一週間後には、マーシャン・リームとの協議を無事に終えたカーラは、再び地球のソフィアオフィスに来ていた。ルフィナのためのボディがルスラン博士から提供されるのに立ち会うためであった。スーパーツインズ、リリー、クリスチーヌ、ラクサム人たち、ウィン博士が立ち会った。
見た目はまったく地球人女性と変わりなかった。ストレートで長い黒髪。身長は170cmくらいのすらりとした体形。黄色系肌色で日本人のような顔立ちである。

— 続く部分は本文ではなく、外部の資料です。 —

Lemma forallb_same_elems {A} (f : A → bool) l l' :
  (∀ x, x ∈ l ↔ x ∈ l') → forallb f l = forallb f l'.
Proof.
  intros Hx. apply eq_bool_prop_intro. rewrite !forallb_True, !Forall_forall. set_solver.
Qed.

Lemma validateWorkloadFacts_normal key w :
  validateWorkloadFacts key (normalizeWorkloadFacts w) = validateWorkloadFacts key w.
Proof.
  unfold validateWorkloadFacts, normalizeWorkloadFacts; simpl.
  rewrite (forallb_same_elems _ _
    (wf_ServiceKeys w ++ wf_GatewayReferences w ++ wf_AuthorizationRefs w
     ++ wf_TrafficPolicyRefs w)); [done|].
  intros x. by rewrite !elem_of_app, !elem_of_sorted_unique.
Qed.

(** Normalization changes no verdict of the validators. *)
Lemma validateResourceFacts_normal key f :
  validateResourceFacts key (normalFacts f) = validateResourceFacts key f.
Proof.
  unfold validateResourceFacts.
  rewrite (forallb_same_elems _ (referenceKeys (normalFacts f)) (referenceKeys f))
    by (intros x; apply elem_of_referenceKeys_normal).
  destruct f as [r i [w|] s v a o e]; simpl; [|done].
  by rewrite validateWorkloadFacts_normal.
Qed.

Section normalize.
Context `{Codec}.

Lemma normalizeResource_Ok r r' :
  normalizeResource r = Ok r' ↔
  validateResource r = Ok tt ∧ ∃ encoded,
    marshalAny (default (mkAny "" "") (Value r)) = Ok encoded ∧
    r' = (let cloned := mkResource (Key r)
            (if decide (XDSName r = "") then Name (Key r) else XDSName r)
            (Value r) (sort_strings (Aliases r)) "" (normalFacts (Facts r)) in
          mkResource (Key cloned) (XDSName cloned) (Value cloned) (Aliases cloned)
            (digest (hashInput cloned encoded)) (Facts cloned)).
Proof.
  unfold normalizeResource. rewrite rbind_Ok. setoid_rewrite rbind_Ok. split.
  - intros ([] & Hv & enc & He & [= <-]). eauto.
  - intros (Hv & enc & He & ->). exists tt. eauto.
Qed.

Lemma normalizeResource_valid r r' :
  normalizeResource r = Ok r' → validateResource r' = Ok tt.
Proof.
  intros (Hv & enc & He & ->)%normalizeResource_Ok. revert Hv.
  unfold validateResource; simpl. by rewrite validateResourceFacts_normal.
Qed.

Lemma normalizeResource_Key r r' : normalizeResource r = Ok r' → Key r' = Key r.
Proof. by intros (_ & enc & _ & ->)%normalizeResource_Ok. Qed.

Lemma hashInput_Hash r h enc :
  hashInput (mkResource (Key r) (XDSName r) (Value r) (Aliases r) h (Facts r)) enc
  = hashInput r enc.
Proof. done. Qed.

ルフィナの新しいボディを目にした時、ウィン博士がルスラン博士に耳打ちした。
「お前の好みのタイプに仕上げたな」
すかさずルスラン博士は人差し指でウィン博士の唇を制した。
「シー・・・ついでにヒューマンセンスも搭載しておいたから、これからは皆と同じように飲食が出来る」
ルフィナはリリーのレスキューボディから、すぐさま新しいボディに乗り移ると、ベッドから起き上がり、床に足をつきおもむろに立ち上がった。
開口一番ルフィナは、
「すごくしっくりくるよ。まるで何年も付き合ってきたボディみたいだね。ルスラン博士、ありがとう」
「そう言ってもらえると、私も造った甲斐がある」
ルスラン博士は言い終わると、ウィン博士の肩をたたいてウインクしてみせた。
ニナが思い出したように、
「そう言えばルフィナ、ミーチャの仲間が何人かいたよね」
ルフィナが、
「リオネルたちかい?・・・彼らはマリコフの下で出番を待ってるよ」
リリーが心配そうに、
「既に誰かに憑依してるってことは・・・ないですよね?」
「大丈夫だよ、あたしはミーチャが地球に来たら直ぐに感知できるから・・・それにしても、地球ってとこはあたしにとって天国みたいなところだね」
ルスラン博士が、
「そうでもないさ、どうしても地獄を見たいという輩がいっぱいいる・・・今にわかる」
その地獄を見たいといってマリコフに同調しようとしている統治者が暗躍を始めていた。